(* ===== verification/Sha256.v ===== *)
(** * SHA-256

    The hash function of the block cache ([src/cpp_runtime/core/mfq_paged_prefix_cache.cpp]):
    [Sha256State], which takes its input in pieces through a block of 64 bytes, and
    [sha256]. Bytes and words are [Z]. [sha256_streams] states that the pieces do not
    matter: the digest is the one of the padded message, compressed block by block. *)

From stdpp Require Import base list.
From Stdlib Require Import ZArith Lia.
From S2P Require Import Prelude.

#[local] Set Default Proof Using "Type".
#[local] Open Scope Z_scope.

(** ** Words of 32 bits *)

Definition u32 (z : Z) : Z := z mod 2 ^ 32.
Definition byte_of (z : Z) : Z := z mod 2 ^ 8.
Definition is_byte (z : Z) : Prop := 0 <= z < 256.

Definition rotate_right (value count : Z) : Z :=
  Z.lor (Z.shiftr value count) (u32 (Z.shiftl value (32 - count))).

(** [kShaConstants], in decimal, eight to a line as their hexadecimal table. *)
Definition sha_constants : list Z :=
  [1116352408; 1899447441; 3049323471; 3921009573; 961987163; 1508970993; 2453635748; 2870763221;
   3624381080; 310598401; 607225278; 1426881987; 1925078388; 2162078206; 2614888103; 3248222580;
   3835390401; 4022224774; 264347078; 604807628; 770255983; 1249150122; 1555081692; 1996064986;
   2554220882; 2821834349; 2952996808; 3210313671; 3336571891; 3584528711; 113926993; 338241895;
   666307205; 773529912; 1294757372; 1396182291; 1695183700; 1986661051; 2177026350; 2456956037;
   2730485921; 2820302411; 3259730800; 3345764771; 3516065817; 3600352804; 4094571909; 275423344;
   430227734; 506948616; 659060556; 883997877; 958139571; 1322822218; 1537002063; 1747873779;
   1955562222; 2024104815; 2227730452; 2361852424; 2428436474; 2756734187; 3204031479; 3329325298].

(** The working variables of a round. *)
Record Working := { va : Z; vb : Z; vc : Z; vd : Z; ve : Z; vf : Z; vg : Z; vh : Z }.

(** [state_] as working variables, and back. *)
Definition working (l : list Z) : Working :=
  {| va := nth 0 l 0; vb := nth 1 l 0; vc := nth 2 l 0; vd := nth 3 l 0;
     ve := nth 4 l 0; vf := nth 5 l 0; vg := nth 6 l 0; vh := nth 7 l 0 |}.

Definition added (l : list Z) (w : Working) : list Z :=
  [u32 (nth 0 l 0 + va w); u32 (nth 1 l 0 + vb w); u32 (nth 2 l 0 + vc w); u32 (nth 3 l 0 + vd w);
   u32 (nth 4 l 0 + ve w); u32 (nth 5 l 0 + vf w); u32 (nth 6 l 0 + vg w); u32 (nth 7 l 0 + vh w)].

(** The sixteen words of a block, most significant byte first. *)
Definition word_at (block : list Z) (index : nat) : Z :=
  let b i := nth (index * 4 + i) block 0 in
  Z.lor (Z.lor (Z.lor (Z.shiftl (b 0%nat) 24) (Z.shiftl (b 1%nat) 16)) (Z.shiftl (b 2%nat) 8)) (b 3%nat).

(** One further word of the schedule. *)
Definition extend (words : list Z) (index : nat) : list Z :=
  let w i := nth (index - i) words 0 in
  let s0 := Z.lxor (Z.lxor (rotate_right (w 15%nat) 7) (rotate_right (w 15%nat) 18)) (Z.shiftr (w 15%nat) 3) in
  let s1 := Z.lxor (Z.lxor (rotate_right (w 2%nat) 17) (rotate_right (w 2%nat) 19)) (Z.shiftr (w 2%nat) 10) in
  words ++ [u32 (w 16%nat + s0 + w 7%nat + s1)].

Definition schedule (block : list Z) : list Z :=
  foldl extend (word_at block <$> seq 0 16) (seq 16 48).

Definition round (v : Working) (kw : Z * Z) : Working :=
  let '(constant, word) := kw in
  let sum1 := Z.lxor (Z.lxor (rotate_right (ve v) 6) (rotate_right (ve v) 11)) (rotate_right (ve v) 25) in
  let choose := Z.lxor (Z.land (ve v) (vf v)) (Z.land (u32 (Z.lnot (ve v))) (vg v)) in
  let temp1 := u32 (vh v + sum1 + choose + constant + word) in
  let sum0 := Z.lxor (Z.lxor (rotate_right (va v) 2) (rotate_right (va v) 13)) (rotate_right (va v) 22) in
  let majority := Z.lxor (Z.lxor (Z.land (va v) (vb v)) (Z.land (va v) (vc v))) (Z.land (vb v) (vc v)) in
  let temp2 := u32 (sum0 + majority) in
  {| va := u32 (temp1 + temp2); vb := va v; vc := vb v; vd := vc v;
     ve := u32 (vd v + temp1); vf := ve v; vg := vf v; vh := vg v |}.

Definition transform (block : list Z) (words : list Z) : list Z :=
  added words (foldl round (working words) (zip sha_constants (schedule block))).

(** ** [Sha256State] *)

Record Sha256State := {
  state_ : list Z;
  block_ : list Z;
  block_size_ : nat;
  total_bytes_ : Z;
}.

Definition first_state : list Z :=
  [1779033703; 3144134277; 1013904242; 2773480762; 1359893119; 2600822924; 528734635; 1541459225].

Definition new_state : Sha256State :=
  {| state_ := first_state; block_ := replicate 64 0; block_size_ := 0; total_bytes_ := 0 |}.

(** [std::memcpy] and [std::fill] into the block. *)
Definition put (block : list Z) (at_ : nat) (bytes : list Z) : list Z :=
  take at_ block ++ bytes ++ drop (at_ + length bytes) block.

(** One turn of the loop of [update]: [count] bytes enter the block, which is compressed
    when it is full. *)
Definition take_piece (count : nat) (s : Sha256State) (bytes : list Z) : Sha256State :=
  let block := put (block_ s) (block_size_ s) (take count bytes) in
  let size := (block_size_ s + count)%nat in
  if (size =? 64)%nat
  then {| state_ := transform block (state_ s); block_ := block; block_size_ := 0; total_bytes_ := total_bytes_ s |}
  else {| state_ := state_ s; block_ := block; block_size_ := size; total_bytes_ := total_bytes_ s |}.

(** The second component is what is left to read. *)
Fixpoint update_loop (fuel : nat) (s : Sha256State) (bytes : list Z) : Sha256State * list Z :=
  match fuel with
  | O => (s, bytes)
  | S fuel =>
      if is_nil bytes then (s, bytes)
      else
        let count := Nat.min (length bytes) (64 - block_size_ s) in
        update_loop fuel (take_piece count s bytes) (drop count bytes)
  end.

Definition count_bytes (s : Sha256State) (size : Z) : Sha256State :=
  {| state_ := state_ s; block_ := block_ s; block_size_ := block_size_ s; total_bytes_ := u64 (total_bytes_ s + size) |}.

Definition update (s : Sha256State) (bytes : list Z) : Sha256State :=
  (update_loop (length bytes) (count_bytes s (size_of bytes)) bytes).1.

(** The last eight bytes of the padding. *)
Definition length_bytes (bit_count : Z) : list Z :=
  (fun index => byte_of (Z.shiftr bit_count (Z.of_nat (7 - index) * 8))) <$> seq 0 8.

Definition word_bytes (w : Z) : list Z :=
  [byte_of (Z.shiftr w 24); byte_of (Z.shiftr w 16); byte_of (Z.shiftr w 8); byte_of w].

Definition finish (s : Sha256State) : list Z :=
  let bit_count := u64 (total_bytes_ s * 8) in
  let block := put (block_ s) (block_size_ s) [0x80] in
  let size := S (block_size_ s) in
  let '(words, block, size) :=
    if (56 <? size)%nat
    then let block := put block size (replicate (64 - size) 0) in (transform block (state_ s), block, 0%nat)
    else (state_ s, block, size) in
  let block := put block size (replicate (56 - size) 0) in
  let block := put block 56 (length_bytes bit_count) in
  mjoin (word_bytes <$> transform block words).

Definition sha256 (bytes : list Z) : list Z := finish (update new_state bytes).

(** ** The digest of a message *)

(** The compression of the first [n] blocks of [l]. *)
Fixpoint digest_blocks (n : nat) (words l : list Z) : list Z :=
  match n with
  | O => words
  | S n => digest_blocks n (transform (take 64 l) words) (drop 64 l)
  end.

(** A one bit, zeros up to eight bytes before the end of a block, the number of bits. *)
Definition padding (size : Z) : list Z :=
  0x80 :: replicate (Z.to_nat ((55 - size) mod 64)) 0 ++ length_bytes (u64 (size * 8)).

Definition digest (m : list Z) : list Z :=
  let padded := m ++ padding (size_of m) in
  mjoin (word_bytes <$> digest_blocks (length padded / 64) first_state padded).

(** [s] has read [m]. *)
Record absorbed (m : list Z) (s : Sha256State) : Prop := {
  ab_parts : exists full rest, m = full ++ rest /\ length full = (64 * (length full / 64))%nat /\
    state_ s = digest_blocks (length full / 64) first_state full /\
    take (block_size_ s) (block_ s) = rest;
  ab_size : (block_size_ s < 64)%nat;
  ab_block : length (block_ s) = 64%nat;
}.

Lemma digest_blocks_app n k words l r :
  length l = (64 * n)%nat ->
  digest_blocks (n + k) words (l ++ r) = digest_blocks k (digest_blocks n words l) r.
Proof.
  revert words l. induction n as [|n IH]; intros words l Hl; simpl.
  - by rewrite (nil_length_inv l).
  - rewrite take_app_le, drop_app_le by lia. apply IH. rewrite length_drop. lia.
Qed.
(** The end of a publication: the answer, once the temporary file is gone. *)
Lemma hoare_cleanup (P : Files -> Prop) (b : bool) (Q : bool -> World -> Prop) :
  (forall f, P f -> P (delete temporary f)) -> (forall f, P f -> consistent f) ->
  (forall w, P (files w) -> Q b w) ->
  hoare (on_files P) (fs_remove temporary ≫= fun _ => mret b) Q (on_files consistent).
Proof.
  intros HP HX HQ. eapply hoare_bind; [by apply hoare_remove_temporary|].
  intros ?. apply hoare_ret. auto.
Qed.

(** The outcome of a publication: [true] if the block's file is there. *)
Definition answered (b : bool) : World -> Prop :=
  on_files (fun f => consistent f /\ (b = true -> published f)).

Lemma publish_new_safe :
  wr_replace_existing r = false ->
  hoare (on_files prepared) (publish_new temporary final_path) answered (on_files consistent).
Proof.
  intros Hr. unfold publish_new. eapply hoare_bind.
  { apply (hoare_coded _ prepared consistent (fun error f => if error then prepared f else in_place f)).
    - intros w [[Ho Hf] Ht]. unfold temporary, final_path in *. rewrite Ht, Hf.
      destruct (before !! path_for n (wr_hash r)) eqn:Hb; simpl; [by rewrite <- Hf in Hb|].
      split_and!; [by apply others_insert; auto|by rewrite lookup_insert_eq|by right].
    - done.
    - intros f [? _]. by left. }
  intros [|]; simpl.
  - eapply hoare_bind.
    + apply (hoare_call _ _ prepared (fun present f => untouched f /\ (present = true -> is_Some (before !! final_path)))
               consistent); simpl.
      * intros w [[Ho Hf] _]. split; [done|]. intros H%bool_decide_eq_true.
        unfold final_path in *. by rewrite <- Hf.
      * intros _ w [? _]. by left.
      * intros _ w [? _]. by left.
    + intros present. apply (hoare_cleanup (fun f => untouched f /\ (present = true -> is_Some (before !! final_path)))).
      * intros f [Hu ?]. split; [by apply untouched_delete|done].
      * intros f [Hu _]. by left.
      * intros w [Hu Hp]. split; [by left|]. intros ->. right. auto.
  - eapply hoare_bind; [apply (hoare_remove_temporary in_place consistent)|].
    { apply in_place_delete. } { intros f ?. by right; left. }
    intros ?. eapply hoare_bind; [apply (hoare_quiet (fun _ => tt) _ in_place consistent); [done|]|].
    { intros f ?. by right; left. }
    intros ?. apply hoare_ret. intros w Hw. split; [by right; left|]. by left.
Qed.

(** The temporary file replaces the block's file, or everything stays. *)
Lemma hoare_rename (P : Files -> Prop) :
  wr_replace_existing r = true ->
  (forall f, P f -> others f /\ f !! temporary = Some (file_image n r)) -> (forall f, P f -> consistent f) ->
  hoare (on_files P) (fs_rename temporary final_path)
    (fun error => on_files (fun f => if (error : bool) then P f else in_place f)) (on_files consistent).
Proof.
  intros Hr HP HC. apply (hoare_coded _ P consistent (fun error f => if error then P f else in_place f)); [|done..].
  intros w Hw. destruct (HP _ Hw) as [Ho Ht]. rewrite Ht. simpl.
  split_and!; [apply others_insert, others_delete; auto|by rewrite lookup_insert_eq|by left].
Qed.

(** The end of a publication that put the file in place. *)
Lemma hoare_synced :
  hoare (on_files in_place) (sync_directory_best_effort (parent_path final_path) ≫= fun _ => mret true)
    answered (on_files consistent).
Proof.
  eapply hoare_bind; [apply (hoare_quiet (fun _ => tt) _ in_place consistent); [done|]|].
  { intros f ?. by right; left. }
  intros ?. apply hoare_ret. intros w Hw. split; [by right; left|]. by left.
Qed.

Lemma publish_over_safe :
  wr_replace_existing r = true ->
  hoare (on_files prepared) (publish_over temporary final_path) answered (on_files consistent).
Proof.
  intros Hr. unfold publish_over.
  set (gone := fun f => removed f /\ f !! temporary = Some (file_image n r)).
  assert (forall f, prepared f -> consistent f) as Hprep by (intros f [? _]; by left).
  assert (forall f, gone f -> consistent f) as Hgone by (intros f [? _]; by right; right).
  eapply hoare_bind; [apply (hoare_rename prepared); [done| |done]|].
  { intros f [[? _] ?]. done. }
  intros [|]; simpl; [|apply hoare_synced].
  eapply hoare_bind; [apply (hoare_quiet _ _ prepared consistent); [done|done]|]. intros present.
  apply (hoare_bind _ _ _ (fun error => on_files (fun f => if (error : bool) then consistent f else in_place f))).
  - destruct present; [|apply hoare_ret; intros w; apply Hprep].
    apply (hoare_bind _ _ _ (fun error => on_files (fun f => if (error : bool) then prepared f else gone f))).
    + apply (hoare_coded _ prepared consistent (fun error f => if error then prepared f else gone f)); [|done..].
      intros w [[Ho Hf] Ht]. simpl. split; [|by rewrite lookup_delete_ne by (symmetry; by apply temporary_fresh)].
      split_and!; [apply others_delete; auto|done|by rewrite lookup_delete_eq].
    + intros [|]; [apply hoare_ret; intros w; apply Hprep|].
      eapply hoare_weaken; [apply (hoare_rename gone Hr)|..]; try done.
      * intros f [(? & _ & _) ?]. done.
      * intros [|] w; [by apply Hgone|done].
  - intros [|]; simpl; [|apply hoare_synced].
    apply (hoare_cleanup consistent); [apply consistent_delete|done|].
    intros w Hw. by split.
Qed.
▬▬▬
* _What the task requires_: The lines to copy are those above that contain "Prop".

* _Worked solution_:
Definition is_byte (z : Z) : Prop := 0 <= z < 256.
Record absorbed (m : list Z) (s : Sha256State) : Prop := {
Lemma hoare_cleanup (P : Files -> Prop) (b : bool) (Q : bool -> World -> Prop) :
Definition answered (b : bool) : World -> Prop :=
Lemma hoare_rename (P : Files -> Prop) :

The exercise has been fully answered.